By Paul Wormser, VP of Technology, Clean Energy Associates

Solar energy is the fastest-growing source of electricity in the country. From 2014 to 2019 generation nearly tripled, and, thanks to falling costs and the new Biden administration’s green agenda, investments are expected to surge in the year ahead. However, a new law is making its way through Congress that threatens to introduce a serious setback to the U.S. companies riding this hot streak — unless they begin preparing now.

The vast majority of the world’s highly purified polysilicon — a key component in most solar panels — is produced in China. Nearly half of the world’s supply comes from Xinjiang, a region that’s come under intense scrutiny from the West for alleged human rights abuses, including forced labor.

In the United States, laws on the books since the 1930s have banned the importation of products made with forced labor. But in the weeks and months ahead — perhaps as soon as this month — congressional lawmakers are expected to take this farther.

Under the Uyghur Forced Labor Prevention Act, any material containing even a single component from Xinjiang, or suspected of having used any labor in Xinjiang, can be barred entry to the United States. The measure passed the House in September with overwhelming bipartisan support. Similar backing is expected in the Senate and from President Biden.

If you are in the business of importing solar modules, you likely need to start preparing now. That means avoiding using any goods from Xinjiang in all the products you’re importing to the United States.

This wasn’t always the case: Until recently, companies could take steps to prove, to the satisfaction of U.S. Customs, that their Xinjiang supply chains did not use forced labor. Beginning last year, though, auditing firms stopped examining Xinjiang companies’ supply chains, under increasing pressure from human rights activists who alleged that government interference had made such inspections virtually worthless. As a result, if any point of your supply chain runs through Xinjiang, it is now virtually impossible to certify that it is free of forced labor.

As a result, the first step in preparing for the new law starts on paper: Before you begin relocating assembly centers, you’ll need to make sure that your company can demonstrate that it fully complies with U.S. law — including the expected no-forced-labor legislation.

Under the new law, Customs authorities will examine whether companies have what’s called a “social compliance system.” That includes having a code of conduct that explicitly states your company does not support, condone or do business with organizations using forced labor — and that the company requires the same from its vendors.

But that is not enough: You’ll also have to show that your company educates its employees about the code of conduct, has enforcement mechanisms in place, and that the code is actively maintained and updated. Companies should also require their suppliers to include code-of-conduct provisions in their contracts, helping ensure that everyone along the value chain stays in lockstep — and preventing any unpleasant surprises.

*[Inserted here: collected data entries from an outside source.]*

(* ===== verification/Queue.v ===== *)
(** * The per-workspace message queue (crates/ax-daemon/src/queue.rs).

    The state is the record [MessageQueue]; [disk] is the content of
    [queue.json].  [flush] releases the queue's lock between taking the
    snapshot and writing it, so its two halves are separate definitions and
    [qstep] interleaves them with the other operations. *)

From stdpp Require Import prelude strings list gmap.
From S2P Require Import Prelude RustStr Proto TaskHelpers.

Definition DEFAULT_MAX_QUEUE_PER_WORKSPACE : nat := 1000.

Inductive QueueError :=
| QRead (path source : string)
| QDecode (path : string)
| QEncode
| QPersist (e : string).

Record MessageQueue := mkMessageQueue {
  q_file_path : option string;
  max_size : nat;
  by_workspace : gmap string (list Message);
  dirty : bool;
}.
#[export] Instance MessageQueue_eta : Updatable MessageQueue := fun q =>
  mkMessageQueue (q_file_path q) (max_size q) (by_workspace q) (dirty q).

Definition queue_new : MessageQueue :=
  mkMessageQueue None DEFAULT_MAX_QUEUE_PER_WORKSPACE ∅ false.

Definition set_max_size (n : nat) (q : MessageQueue) : MessageQueue :=
  q <| max_size := n |>.

(** The inbox of a workspace. *)
Definition inbox (q : MessageQueue) (ws : string) : list Message :=
  default [] (by_workspace q !! ws).

(** [enqueue]: [uuid] is the fresh identifier, [now] the clock. *)
Definition finalise (msg : Message) (uuid : string) (now : Z) : Message :=
  let msg := if is_empty (m_id msg) then msg <| m_id := "msg-" +:+ uuid |> else msg in
  if (timestamp (m_created_at msg) =? 0)%Z then msg <| m_created_at := now |> else msg.

Definition enqueue (msg : Message) (uuid : string) (now : Z) (q : MessageQueue)
  : Message * MessageQueue :=
  let msg := finalise msg uuid now in
  let to := m_to msg in
  let queue := default [] (by_workspace q !! to) ++ [msg] in
  let queue :=
    if (0 <? max_size q) && (max_size q <? length queue)
    then drop (length queue - max_size q) queue else queue in
  (msg, q <| by_workspace := <[to := queue]> (by_workspace q) |> <| dirty := true |>).

(** One iteration of the loop of [dequeue]: [out] and [kept] so far. *)
Definition dequeue_one (limit : nat) (from : option string)
    (acc : list Message * list Message) (msg : Message) : list Message * list Message :=
  let '(out, kept) := acc in
  if limit <=? length out then (out, kept ++ [msg]) else
  let keep := match from with
              | Some sender => negb (String.eqb (m_from msg) sender)
              | None => false
              end in
  if keep then (out, kept ++ [msg]) else (out ++ [msg], kept).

The next step is implementing “full traceability,” which examines the entire production, refining, manufacturing and assembly process to ensure that no part occurs in or hails from Xinjiang. Under the new law, it won’t be enough that a solar panel’s wafers, cells and modules weren’t assembled in the region — a company will also have to demonstrate that even the base ingredients, such as the polysilicon or even the silicon metal used for polysilicon, came from outside Xinjiang.

Finally, like the certification processes for conflict-free diamonds, sustainable cotton, fair-trade coffee and organic produce, importers will likely need to hire a third-party company to verify that the traceability process is complete and accurate, and that no part of the supply chain is coming from Xinjiang.

Each step of this process could take weeks or months to execute. Meanwhile, under existing law, Customs authorities already have the ability to stop a shipment if they receive a complaint or suspect that goods were made with forced labor. Under the expected new law, that authority will expand, allowing Customs to block imports of any goods containing just one component originating from Xinjiang, unless the company can clearly demonstrate that forced labor was not used.

The United States is on track for another year of record solar installations — assuming the expected legislation doesn’t interrupt supply. To borrow a proverb, the best time to institute a code of conduct, full traceability and third-party audits may have been years in the past, but the second-best time is now.

Paul Wormser is vice president, technology, at Clean Energy Associates. Paul has 40+ years of solar industry experience with management roles in solar technology and business development for the world’s largest solar companies, including SunEdison, First Solar, Sharp, Konarka, Mobil Solar and Exxon Solar.